Baton Rouge, LA – Police have accepted responsibility for executing a no-knock warrant at the wrong home in Baton Rouge and said the city will pick up the tab for the damage caused by the botched raid.
The incident occurred at about 5 a.m. on Oct. 15 when Baton Rouge police officers knocked down the door of a home in the 3100-block of Erie Street in search of an armed suspect, WAFB reported.
Police were looking for 20-year-old Jaylon Smullen and 36-year-old Joshua Cobb in connection with the shootings of an eight-year-old girl and her mother who got caught in the crossfire as two groups shot at each other in the 5900-block of Heidel Avenue on Sept. 29, WAFB reported.
Smullen listed the address of a home on Erie Street on his driver’s license.
But after police busted down the front door and shot smoke canisters through home’s windows just before sunrise on Oct. 15, they quickly figured out that the target of their search warrant didn’t live there, WAFB reported.
“We were looking for an attempted murder suspect,” Baton Rouge Police Sergeant L’Jean McKneely said. “Through surveillance, we thought there was a vehicle at the address that matched the description of the suspect’s car at the time of the shooting. After we made contact with everyone inside the home, we realized we had the wrong house.”
Lawrenceen Wheeler Sr. said the SWAT officers left his family’s home in a shambles and his family members terrified, WAFB reported.
Pictures the family shared with reporters showed doors torn off hinges, broken glass on the floors, and pieces of wood scattered everywhere.
Wheeler said he feared for the safety of his loved ones, WAFB reported.
“From my mother-in-law down to my 9-month-old granddaughter was in that house… and all of their lives were in danger,” he explained.
The angry man told WAFB that the officers barged in with guns drawn and started putting people in handcuffs, including his 66-year-old mother in law who suffers from dementia.
Wheeler said she became so terrified that she lost control of her bladder and bowels.
Police searched the home but didn’t come up with anything that linked it to Smullen, WAFB reported.
“I know they got it wrong. I don’t think, I know they got it wrong,” he said. “My mother in law, this woman won’t even kill a mosquito if it tried to steal her blood so for her to be harboring somebody… a criminal in her house? That’s not going to happen.”
Baton Rouge Police Chief Murphy Paul said the department was investigating the incident and that he had been in touch with the family, WAFB reported.
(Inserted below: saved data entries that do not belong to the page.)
(* ===== verification/RuntimeStack.v ===== *)
(** * Lemmas: stacks and contexts of the runtime

    The invariant of the machine of [Runtime]: what each stack looks like, which
    tasks it holds, and that every action of a worker keeps it. *)

From S2P Require Import Prelude Deque Pool Runtime RuntimeHeap.
From stdpp Require Import options.

(** ** The shape of stacks

    Below a user function, below a task that is executed, and below a search
    for a task. *)
Fixpoint below_user (fs : list frame) : bool :=
  match fs with
  | F_future_caller _ :: fs => below_user fs
  | F_execute _ _ :: fs => below_task fs
  | [F_finalize] => true
  | _ => false
  end
with below_task (fs : list frame) : bool :=
  match fs with
  | F_find :: fs => below_find fs
  | [F_core_start] => true
  | F_yield _ _ _ _ :: fs => below_user fs
  | _ => false
  end
with below_find (fs : list frame) : bool :=
  match fs with
  | [F_core _] => true
  | F_help _ _ _ _ :: fs => below_user fs
  | F_wait _ _ _ _ _ :: fs => below_user fs
  | _ => false
  end.

Definition top_wait (fs : list frame) : bool :=
  match fs with F_wait _ _ _ _ _ :: _ => true | _ => false end.

(** Only [hclib_future_wait] searches without a fresh context, so only there
    does a search return a task. *)
Definition shape (c : control) (fs : list frame) : Prop :=
  match c with
  | Run _ | Help_loop _ _ _ _ | Wait_loop _ _ _ _ _ | Wait_resumed _ _ _ _
  | Yield_loop _ _ _ _ | Yield_resumed _ _ _ => below_user fs = true
  | Ret v => below_user fs = true ∨ (below_task fs = true ∧ v = NULL) ∨
      (below_find fs = true ∧ (top_wait fs = false → v = NULL))
  | Exec _ => below_task fs = true
  | Find _ on_fresh_ctx _ _ _ =>
      below_find fs = true ∧ (top_wait fs = false → on_fresh_ctx = true)
  | Core_loop | Help_wait _ _ | Yield_helper _ _ => fs = []
  | Help_resumed _ _ _ _ | Help_finish_ctx _ _ => False
  | Abandoned | Exited => True
  end.

(** The task a stack is about to run, and the tasks it is running. *)
Definition ready_of (c : control) (fs : list frame) : list Z :=
  match c with
  | Exec t | Help_wait _ t | Yield_helper t _ => [t]
  | Ret v => if top_wait fs && negb (v =? NULL) then [v] else []
  | _ => []
  end.
Lemma step_acted w s f u s' :
  step w s = Ok (u, s') → inv s f →
  ∃ f', inv s' f' ∧ later s f s' f' ∧ ∀ t, starts w s = Some t → unstarted (f' t) = false.
Proof.
  intros H Hi0. unfold step, current_ws in H. m_bind H. m_bind H as ws s1 Hws.
  m_bind Hws. m_action Hws. m_bind H as x s1 Hx. cbn in Hx, Hws.
  destruct (inv_self s f w Hi0) as [Hi Hl0]. set (s1 := set_self w s) in *.
  assert (running s1 (curr_ctx ws) x) as Hrun by (by exists ws).
  pose proof (stacks_ctx _ _ (inv_stacks _ _ Hi) _ _ Hx) as [Hs _ _ _].
  pose proof (kept_refl s1 f (inv_heap _ _ Hi)) as Hk0.
  assert (starts w s = match ctl x with Exec t => Some t | _ => None end) as ->.
  { unfold starts, current_ctl. rewrite Hws. cbn. by rewrite Hx. }
  assert ((∃ t, ctl x = Exec t) ∨ ¬ ∃ t, ctl x = Exec t) as [[t Hc]|Hne].
  { destruct (ctl x); try (right; by intros [? [=]]). left. by eexists. }
  { rewrite Hc in H, Hs |- *. cbn [run_stack] in H.
    eapply execute_acted in H as (f' & Hi' & Hl & Hst); [|done..|exact Hc|done].
    exists f'. split; [done|]. split; [by eapply later_trans|]. intros t' [= <-]. done. }
  assert (acted s1 f s') as (f' & Hi' & Hl).
  2: { exists f'. split; [done|]. split; [by eapply later_trans|]. intros t.
       destruct (ctl x) eqn:E; try done. intros [= <-]. destruct Hne. by eexists. }
  pose proof (eq_refl (frames x)) as Hfs.
  destruct (ctl x) eqn:Hc; cbn [run_stack] in H; cbn [shape] in Hs.
  - by eapply run_code_acted.
  - by eapply return_to_acted.
  - destruct Hne. by eexists.
  - destruct Hs as [Hs Hfr]. eapply find_acted; [exact H|done..| |]; by rewrite Hc.
  - unfold core_work_loop in H. m_bind H. rewrite Hs in H.
    moves_on Hi Hrun Hc Hs H Hk0.
  - unfold help_finish in H. m_bind H as g s2 Hg. destruct (_ >? 1).
    + moves_on Hi Hrun Hc Hfs H Hk0.
    + m_bind H as b s2 Hb. m_bind H as v s2 H1.
      pose proof (end_finish_exit_kept _ _ _ f _ _ H1 (inv_heap _ _ Hi)) as Hk.
      moves_on Hi Hrun Hc Hfs H Hk.
  - done.
  - unfold future_wait_loop in H. m_bind H as p s2 Hp. destruct (_ =? _).
    + moves_on Hi Hrun Hc Hfs H Hk0.
    + eapply future_wait_exit_acted; [exact H|done|by apply running_current|done|by rewrite Hc..].
  - m_bind H as v s2 H1. eapply destroy_prev_current in H1 as (f1 & Hi1 & Hl1 & Hc1); [|done..].
    eapply acted_later; [exact Hl1|].
    eapply future_wait_exit_acted; [exact H|done|done|done|by rewrite Hc..].
  - eapply yield_loop_acted; [exact H|done|done|by rewrite Hc|done|by rewrite Hc].
  - m_bind H as v s2 H1. eapply destroy_prev_current in H1 as (f1 & Hi1 & Hl1 & Hc1); [|done..].
    eapply acted_later; [exact Hl1|].
    eapply yield_exit_acted; [exact H|done|done|done|by rewrite Hc..].
  - done.
  - by eapply help_wait_acted.
  - by eapply yield_helper_acted.
  - m_action H. done.
  - done.
Qed.
End step.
“I have asked Police Chief Murphy Paul to conduct a thorough review after police mistakenly executed a no-knock search warrant at the wrong residence,” Baton Rouge Mayor Sharon Weston Broome told reporters. “The morning after the incident, I reached out to the family involved to apologize and offer support.”
Chief Paul said the department was reviewing its procedures to ensure the mistake is not repeated, and said they would also review the value of no-knock warrants in general, WAFB reported.
The Louisiana Task Force on Police Reform is also considering whether to ban no-knock warrants, a move under consideration by multiple states and law enforcement agencies following the death of Breonna Taylor during a botched raid by Louisville Metropolitan police.
Baton Rouge police confirmed that the police department will pay for the repairs to Wheeler’s home, WAFB reported.
Police arrested Cobb on Oct. 20 in connection with the September shootings, but Smullen remained a fugitive.
Both men are facing six counts of attempted first-degree murder and aggravated criminal damage to property, WAFB reported.